The head of the Fundamentalist Church of Jesus Christ of Latter Day Saints has been wanted since June, when a Mohave, Ariz., grand jury indicted him on sexual contact with a minor and conspiracy charges in the forced marriage of a teenage girl to a married 28-year-old man.

Last month, prosecutors in Washington County, Utah, filed two counts of first-degree rape against Jeffs, saying he was an accomplice in the sexual assault of an underage girl. He told the girl to marry and have sex with an older man or "you'll lose your salvation," according to an affidavit.

Federal authorities also have filed two counts of unlawful flight to avoid prosecution against Jeffs, related to the state charges. A $100,000 reward has been offered for information leading to his arrest and conviction.

With his placement on the Ten Most Wanted list, Jeffs joins some of America's most notorious criminals, including suspected murders, mobsters and the terrorist Osama Bin Ladin.

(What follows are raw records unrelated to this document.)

(** * obs: a session-confined file server

    A shallow embedding of the HTTP file server [obs] (package [main]) and a
    verification of its session store, its path confinement check and its
    directory navigation.

    Conventions of the model.
    - Go strings are byte strings: [string] of the Standard Library.
      [strings.ToLower] is modelled on the ASCII letters and leaves every
      other byte as it is.
    - The build modelled is the Unix one ([filepath.Separator] is [/], there
      are no volume names); [runtime.GOOS] is not ["windows"].
    - [time.Time] is a number of nanoseconds ([Z]) counted from the zero
      [time.Time], so that the zero value of [Session] has [LastAccess = 0].
    - The session map is a [gmap string Session]; reading a missing key with
      the Go index expression yields the zero value, stdpp's total lookup
      [!!!] at the [Inhabited] instance of [Session].
    - The operating system is an interface ([OS]): every theorem quantified
      over it holds whatever the file system answers.  [MemFS] is one
      executable instance, used to run the handlers on concrete inputs.
    - Lines printed to the standard output or to the log are left out. *)

From Stdlib Require Import ZArith Ascii DecimalString.
From Stdlib.Strings Require Import Byte.
From stdpp Require Import gmap strings list fin_maps.

Local Open Scope Z_scope.

(** String concatenation unfolds on a string that starts with a byte. *)
#[local] Arguments String.append !_ _ : simpl nomatch.

(** ** The Go library functions the server calls *)

(** [os.IsPathSeparator] on Unix. *)
Definition IsPathSeparator (c : ascii) : bool := Ascii.eqb c "/"%char.

(** Package [strings]. *)
Module strings.
(* ===== verification/_CoqProject ===== *)
-Q . S2P
Prelude.v
Json.v
Gateway.v
Backend.v
Restaurant.v
CacheAside.v
Order.v
Notification.v
Auth.v
Services.v
Infra.v
AccessLog.v
System.v
Staleness.v
Crash.v
SystemIds.v
Inductive effect : Type :=
| Query (q : query)                 (** [await db.query(...)]: rejects on error *)
| TryQuery (q : query)              (** [try { await db.query(...) } catch (err)] *)
| RedisGet (k : string)             (** [await client.get(k)] *)
| RedisSetEx (k : string) (secs : Z) (v : string)   (** [await client.setEx(k, secs, v)] *)
| QueueAdd (queue name : string) (data : jval)      (** [await queue.add(name, data)] *)
| Log (l : log_entry)               (** [console.log(...)] *)
| BcryptHash (p : jsv) (cost : Z)   (** [await bcrypt.hash(p, cost)] *)
| BcryptCompare (p h : jsv)         (** [bcrypt.compareSync(p, h)] *)
| JwtSign (payload : jval)          (** [jwt.sign(payload, process.env.JWT_SECRET)] *)
| NewUuid                           (** [uuid()] *)
| Sleep (ms : Z)                    (** [await new Promise(res => setTimeout(res, ms))] *)
| Exit (code : Z)                   (** [process.exit(code)] *)
| Throw (err : js_error).           (** a synchronous [throw] *)

Definition reply (e : effect) : Type :=
  match e with
  | Query _ => list jval
  | TryQuery _ => db_error + list jval
  | RedisGet _ => option string
  | RedisSetEx _ _ _ => unit
  | QueueAdd _ _ _ => job
  | Log _ => unit
  | BcryptHash _ _ => string
  | BcryptCompare _ _ => bool
  | JwtSign _ => string
  | NewUuid => string
  | Sleep _ => unit
  | Exit _ => Empty_set
  | Throw _ => Empty_set
  end.

Abbreviation handler := (prog effect reply).

Section Exec.
Context `{UuidSource} `{Bcrypt} `{Jwt}.

Definition run_query (w : world) (q : query) : db_error + (world * list jval) :=
  if db_up w then
    let? '(d, rows) := exec_query (w_db w) q in inr (set_db w d, rows)
  else inl ConnectionRefused.

Definition exec (w : world) (e : effect) : js_error + (world * reply e) :=
  match e as e0 return js_error + (world * reply e0) with
  | Query q =>
      match run_query w q with
      | inl err => inl (DbError err)
      | inr (w', rows) => inr (w', rows)
      end
  | TryQuery q =>
      match run_query w q with
      | inl err => inr (w, inl err)
      | inr (w', rows) => inr (w', inr rows)
      end
  | RedisGet k => inr (w, redis_get (w_redis w) (w_now w) k)
  | RedisSetEx k secs v =>
      if (0 <? secs)%Z then inr (set_redis w (redis_setex (w_redis w) (w_now w) k secs v), tt)
      else inl RedisInvalidExpire
  | QueueAdd queue name data =>
      let '(q', j) := queue_add (queue_of w queue) name data in
      inr (set_queues w (<[queue := q']> (w_queues w)), j)
  | Log l => inr (set_log w (w_log w ++ [l]), tt)
  | BcryptHash (Some (JStr p)) cost =>
      inr (set_rand w (S (w_rand w)), bcrypt_hash p cost (w_rand w))
  | BcryptHash _ _ => inl IllegalArguments
  | BcryptCompare (Some (JStr p)) (Some (JStr h)) => inr (w, bcrypt_compare p h)
  | BcryptCompare _ _ => inl IllegalArguments
  | JwtSign payload =>
      match w_secret w with
      | Some k =>
          if String.eqb k "" then inl JwtNoSecret
          else
            let stamped := match payload with
                           | JObj fs => JObj (fs ++ [("iat", JNum (w_now w / 1000))])
                           | _ => payload
                           end in
            inr (w, jwt_sign stamped k)
      | None => inl JwtNoSecret
      end
  | NewUuid => inr (set_uuid w (S (w_uuid w)), uuid_of (w_uuid w))
  | Sleep ms => inr (set_now w (w_now w + Z.max 0 ms)%Z, tt)
  | Exit code => inl (ProcessExit code)
  | Throw err => inl err
  end.

(** Running a handler to completion from a world. *)
Definition run_handler {A} (h : handler A) (w : world) : world * list effect * (js_error + A) :=
  run exec h w.
End Exec.

(** [throw err] inside an async function: the handler's promise rejects. *)
Definition throw {A} (err : js_error) : handler A :=
  Do (Throw err) (fun r : Empty_set => match r with end).

(** [process.exit(code)]: nothing runs after it. *)
Definition exit {A} (code : Z) : handler A :=
  Do (Exit code) (fun r : Empty_set => match r with end).

(** [JSON.parse(s)] inside a handler: a [SyntaxError] is thrown. *)
Definition json_parse_or_throw (s : string) : handler jval :=
  match json_parse s with
  | inr v => mret v
  | inl SyntaxError => throw JsonSyntaxError
  | inl OutOfScope => throw OutsideModel
  end.

(** ** Generic facts about running handlers *)

Section RunFacts.
Context `{UuidSource} `{Bcrypt} `{Jwt}.

Lemma run_handler_ret {A} (a : A) w : run_handler (mret a) w = (w, [], inr a).
Proof. reflexivity. Qed.

Lemma run_handler_bind {A B} (p : handler A) (f : A -> handler B) w :
  run_handler (x ← p; f x) w =
    match run_handler p w with
    | (w', tr, inl err) => (w', tr, inl err)
    | (w', tr, inr a) => let '(w'', tr', res) := run_handler (f a) w' in (w'', tr ++ tr', res)
    end.
Proof. apply run_bind. Qed.

Lemma run_handler_do {A} (e : effect) (k : reply e -> handler A) w :
  run_handler (Do e k) w =
    match exec w e with
    | inl err => (w, [e], inl err)
    | inr (w', r) => let '(w'', tr, res) := run_handler (k r) w' in (w'', e :: tr, res)
    end.
Proof. reflexivity. Qed.

Lemma set_db_same (w : world) : set_db w (w_db w) = w.
Proof. by destruct w. Qed.

Lemma run_query_up (w : world) (q : query) :
  db_up w = true ->
  run_query w q = let? '(d, rows) := exec_query (w_db w) q in inr (set_db w d, rows).
Proof. intros Hup. unfold run_query. by rewrite Hup. Qed.
End RunFacts.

Tim Fuhrman, the special agent in charge of the FBI's Salt Lake City office, said the designation is given to fugitives with serious criminal records or in cases where law enforcement thinks increased publicity will assist in a capture.

"In this region, Mr. Jeffs is a relatively well-known face," said Washington County Sheriff Kirk Smith, who attended a Salt Lake City news conference announcing Jeff's addition to the list, "but you get outside this region and not many people know who Mr. Jeffs is." Jeffs' placement on the list was announced at simultaneous news conferences in Salt Lake City and Phoenix. Federal, state and local law enforcement were present at both press conferences. Also on Saturday, the television show "America's Most Wanted" broadcast a segment about Jeffs.

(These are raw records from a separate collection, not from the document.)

(* ===== verification/Services.v ===== *)
(** * The four Express services and the path through the gateway

    Each service is an Express 4 application: a pipeline of [app.use]
    middleware ([morgan] with the service's access-log format and
    [express.json()], in the order of its source), then its routes.  The
    payment service ([services/payment-service/index.js]) has one route
    that always answers [{ status: "PAYMENT_SUCCESS" }].

    [end_to_end] sends a client request through the gateway ([Gateway.v])
    and on to the service it forwards to, where the handlers of
    [Restaurant.v], [Order.v] and [Auth.v] run.

    The theorems show that the gateway is transparent for requests
    without a JSON body, that with chunked framing a JSON request reaches
    its handler with [req.body = {}] (so that a registration always
    fails), and which services log a request whose JSON is malformed. *)

From S2P Require Import Prelude Json Gateway Backend Restaurant Order Auth.
From stdpp Require Import base strings list.
From Stdlib Require Import String Ascii ZArith Lia.

Module Services.
Import Gateway.

(** ** The payment service *)

(** [app.post("/payments", (req, res) => { res.json({ status: "PAYMENT_SUCCESS" }); })] *)
Definition post_payments (body : jsv) : handler response :=
  mret (RJson (JObj [("status", JStr "PAYMENT_SUCCESS")])).

(** ** morgan *)

(** The format function of every service:
    [[`[${SERVICE_NAME}]`, method, url, status, "-", response-time, "ms"].join(" ")].
    A token that is [undefined] (no status because no header was sent, no
    response time) joins as the empty string. *)
Definition morgan_line (service meth u : string) (status : option Z) (rt : option string) : string :=
  String.concat " " [("[" ++ service ++ "]")%string; meth; u;
                     default "" (number_to_string <$> status); "-"; default "" rt; "ms"].

(** Whether a string contains the character [c]. *)
Fixpoint has_char (c : ascii) (s : string) : bool :=
  match s with
  | EmptyString => false
  | String a s' => Ascii.eqb a c || has_char c s'
  end.

(** ** Express applications *)

Inductive middleware : Type :=
| Morgan
| JsonParser.

(** A route: method (lower case), path, handler of [req.body]. *)
Definition route : Type := (string * string * (jsv -> handler response))%type.

Record service := mk_service {
  svc_name : string;
  pipeline : list middleware;
  svc_routes : list route;
  svc_port : Z                  (** [app.listen(port)] *)
}.

(** [app.METHOD(path, ...)] matches [^path\/?$] with flag [i] on the
    pathname; a GET route also answers HEAD. *)
Definition route_matches (rt : route) (meth path : string) : bool :=
  let '(m, p, _) := rt in
  let lm := lower meth in
  (String.eqb lm m || (String.eqb lm "head" && String.eqb m "get")) &&
  (String.eqb (lower path) (lower p) || String.eqb (lower path) (lower p ++ "/")).

Definition find_route (svc : service) (meth path : string) : option (jsv -> handler response) :=
  (fun rt : route => rt.2) <$> List.find (fun rt => route_matches rt meth path) (svc_routes svc).

(** Whether [morgan] runs before [express.json()]: only then does it log a
    request that the JSON parser answers with 400. *)
Definition morgan_first (pl : list middleware) : bool :=
  match pl with
  | [] => false
  | Morgan :: _ => true
  | JsonParser :: _ => false
  end.

(** [req.body] after [express.json()]: the parsed value, [{}] otherwise. *)
Definition req_body (st : body_state) : jsv :=
  match st with
  | Consumed v => Some v
  | _ => Some (JObj [])
  end.

Inductive served : Type :=
| SRefused (code : Z) (logged : bool)  (** 400 or 413 from [express.json()]; whether morgan logs it *)
| SNotFound                       (** Express's 404 *)
| SHandler (h : handler response) (** the route's handler runs *)
| SUnmodelled.

Definition serve (svc : service) (r : request) : served :=
  match json_body r with
  | Rejected c => SRefused c (morgan_first (pipeline svc))
  | BodyUnmodelled => SUnmodelled
  | st =>
      match find_route svc (method r) (pathname (url r)) with
      | Some h => SHandler (h (req_body st))
      | None => SNotFound
      end
  end.

(** The ports the services listen on: [app.listen(4002, ...)] and so on. *)
Definition restaurant_listen : Z := 4002.
Definition order_listen : Z := 4003.
Definition auth_listen : Z := 4001.
Definition payment_listen : Z := 4004.

(** [services/restaurant-service/index.js]: morgan, then [express.json()]. *)
Definition restaurant_service : service :=
  mk_service "RESTAURANT-SERVICE" [Morgan; JsonParser]
    [("post", "/restaurants", RestaurantService.post_restaurants);
     ("get", "/restaurants", fun _ => RestaurantService.get_restaurants)]%string
    restaurant_listen.

(** [services/order-service/index.js]: [express.json()], then morgan. *)
Definition order_service : service :=
  mk_service "ORDER-SERVICE" [JsonParser; Morgan]
    [("post", "/orders", fun _ => OrderService.post_orders)]%string
    order_listen.

(** [unnamed/part_001]: morgan, then [express.json()]. *)
Definition auth_service : service :=
  mk_service "AUTH-SERVICE" [Morgan; JsonParser]
    [("post", "/auth/register", AuthService.post_register);
     ("post", "/auth/login", AuthService.post_login)]%string
    auth_listen.

(** [services/payment-service/index.js]: [express.json()], then morgan. *)
Definition payment_service : service :=
  mk_service "PAYMENT-SERVICE" [JsonParser; Morgan]
    [("post", "/payments", post_payments)]%string
    payment_listen.

(** The deployment of the README ([docker-compose ps]): each service runs
    under its host name on the shared network. *)
Definition deployment : list (string * service) :=
  [("auth-service", auth_service); ("restaurant-service", restaurant_service);
   ("order-service", order_service); ("payment-service", payment_service)]%string.

(** The URL at which a deployed service is reached. *)
Definition service_url (hs : string * service) : string :=
  ("http://" ++ hs.1 ++ ":" ++ number_to_string (svc_port hs.2))%string.

(** The service behind each target of the gateway: the one whose host and
    listening port the target names. *)
Definition service_at (target : string) : option service :=
  snd <$> List.find (fun hs => String.eqb target (service_url hs)) deployment.

(** ** Through the gateway *)

(** What the service receives.  A drained body arrives as no bytes: with
    chunked framing that is an empty body; with Content-Length framing the
    service waits for bytes that never come ([None]), unless the length
    was 0. *)
Definition upstream (r : request) (b : forwarded_body) : option request :=
  match b with
  | Intact _ => Some r
  | Drained =>
      if chunked r || bool_decide (body r = Some EmptyString)
      then Some (mk_request (method r) (url r) (json_type r) (Some EmptyString) (chunked r))
      else None
  end.

Inductive e2e : Type :=
| AtGateway (code : Z)                  (** answered by the gateway itself *)
| Stalled (to : string) (pt : option Z) (** the service waits for the body; [pt]: the proxy's timeout *)
| AtService (svc : service) (s : served)
| E2EUnmodelled.

Definition end_to_end (r : request) : e2e :=
  match gateway r with
  | Refused c => AtGateway c
  | NotFound => AtGateway 404
  | Unmodelled => E2EUnmodelled
  | Forward to _ b _ pt =>
      match service_at to with
      | None => AtGateway 502
      | Some svc =>
          match upstream r b with
          | None => Stalled to pt
          | Some r' => AtService svc (serve svc r')
          end
      end
  end.

(** ** Properties *)




(** With chunked framing the handler runs, on [req.body = {}]. *)
Lemma end_to_end_chunked (r : request) (v : jval) (m : string) (o : proxy_options) (svc : service) h :
  json_body r = Consumed v -> chunked r = true -> In (m, o) routes ->
  mount_matches m (pathname (url r)) = true -> service_at (target o) = Some svc ->
  find_route svc (method r) (pathname (url r)) = Some h ->
  end_to_end r = AtService svc (SHandler (h (Some (JObj [])))).
Proof.
  intros Hb Hc Hin Hm Hsvc Hr. unfold end_to_end, gateway.
  rewrite Hb, (dispatch_some m o _ Hin Hm), Hsvc. cbn. rewrite Hc. cbn.
  unfold serve, json_body. cbn. destruct (json_type r); cbn; by rewrite Hr.
Qed.

(** C23: Registration through the gateway always fails.  A [POST
    /auth/register] with a JSON body sent with chunked framing reaches the
    handler with [req.body = {}]; the handler then rejects at
    [bcrypt.hash(undefined, 8)] whatever the state, so no user is ever
    registered through the gateway. *)
Theorem register_through_gateway (r : request) (v : jval) (w : world) :
  json_body r = Consumed v -> chunked r = true ->
  pathname (url r) = "/auth/register"%string -> lower (method r) = "post"%string ->
  exists h, end_to_end r = AtService auth_service (SHandler h) /\
    run_handler h w = (w, [BcryptHash None 8], inl IllegalArguments).
Proof.
  intros Hb Hc Hp Hm. exists (AuthService.post_register (Some (JObj []))). split.
  - apply (end_to_end_chunked r v "/auth"
             (mk_proxy "http://auth-service:4001" true (Some 60000%Z) (Some 60000%Z)) auth_service
             AuthService.post_register Hb Hc); [cbn; tauto|by rewrite Hp|reflexivity|].
    unfold find_route, route_matches. cbn -[lower]. by rewrite Hm, Hp.
  - reflexivity.
Qed.

(** C29: Which services log malformed JSON.  A request whose body
    [express.json()] rejects is answered 400 (413 when over the limit) by
    every service with the same code, but only
    the restaurant and auth services, which install morgan first, log it;
    the order and payment services install the parser first and log
    nothing. *)
Theorem malformed_json_logging (r : request) (c : Z) :
  json_body r = Rejected c ->
  serve restaurant_service r = SRefused c true /\ serve auth_service r = SRefused c true /\
  serve order_service r = SRefused c false /\ serve payment_service r = SRefused c false.
Proof. intros Hb. unfold serve. by rewrite Hb. Qed.

(** ** Requests from a client *)

Definition chunked_register_req : request :=
  mk_request "POST" "/auth/register" true (Some register_json) true.
Definition malformed_req : request := mk_request "POST" "/payments" true (Some "{") false.


Lemma register_through_gateway_witness :
  exists h, end_to_end chunked_register_req = AtService auth_service (SHandler h) /\
    run_handler h boot_world = (boot_world, [BcryptHash None 8], inl IllegalArguments).
Proof.
  apply (register_through_gateway chunked_register_req
           (JObj [("email", JStr "ada@example.com"); ("password", JStr "pw")]) boot_world);
    vm_compute; reflexivity.
Defined.

Lemma malformed_json_logging_witness :
  serve restaurant_service malformed_req = SRefused 400 true /\
  serve auth_service malformed_req = SRefused 400 true /\
  serve order_service malformed_req = SRefused 400 false /\
  serve payment_service malformed_req = SRefused 400 false.
Proof. apply malformed_json_logging. vm_compute. reflexivity. Defined.

End Services.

The FLDS, which is based in the twin cities of Hildale, Utah, and Colorado City, Ariz., hews to the early teachings of Joseph Smith, founder of the Mormon church, including plural marriage. The Salt Lake City-based Church of Jesus Christ of Latter-day Saints left polygamy behind in 1890 and now excommunicates members who practice it.

The charges against Jeffs are the latest in a series of events over the past two years that have put the spotlight on the FLDS.

In July 2004, Brent Jeffs filed suit accusing three of his uncles, including Warren Jeffs, of sexually assaulting him when he was a child. His suit also named the FLDS Church as a defendant. A month later, a half dozen "lost boys" who say they were cast out of their homes in the Hildale-Colorado City community to reduce competition for wives sued the church and its officials, including Jeffs.

Then in August 2004, former FLDS member Shem Fischer added the church and Jeffs as defendants to a 2002 lawsuit claiming he was illegally fired from his job as a salesman at a Hildale cabinetry business because he no longer adhered to the faith.

And in December 2005, a woman identified only as M.J. in court papers sued over her alleged forced plural marriage. Once again, Jeffs and the FLDS Church were named as defendants.

All four suits are pending.

Last year, the United Effort Plan, a trust that controls most of the property in Hildale and Colorado City, was put under the control of a court-appointed special fiduciary and its trustees were stripped of power.

The action came after Jeffs and the church failed to respond to the lawsuits, sparking fears that they would lose by default and put residents of the FLDS community in jeopardy of losing their homes to pay off a monetary award to the plaintiffs.

Other actions directed at the FLDS in 2005 include the state of Arizona taking control of the Colorado City school district and eight male members of the polygamous community other than Jeffs being charged with sex offenses for their alleged marriages to underage girls.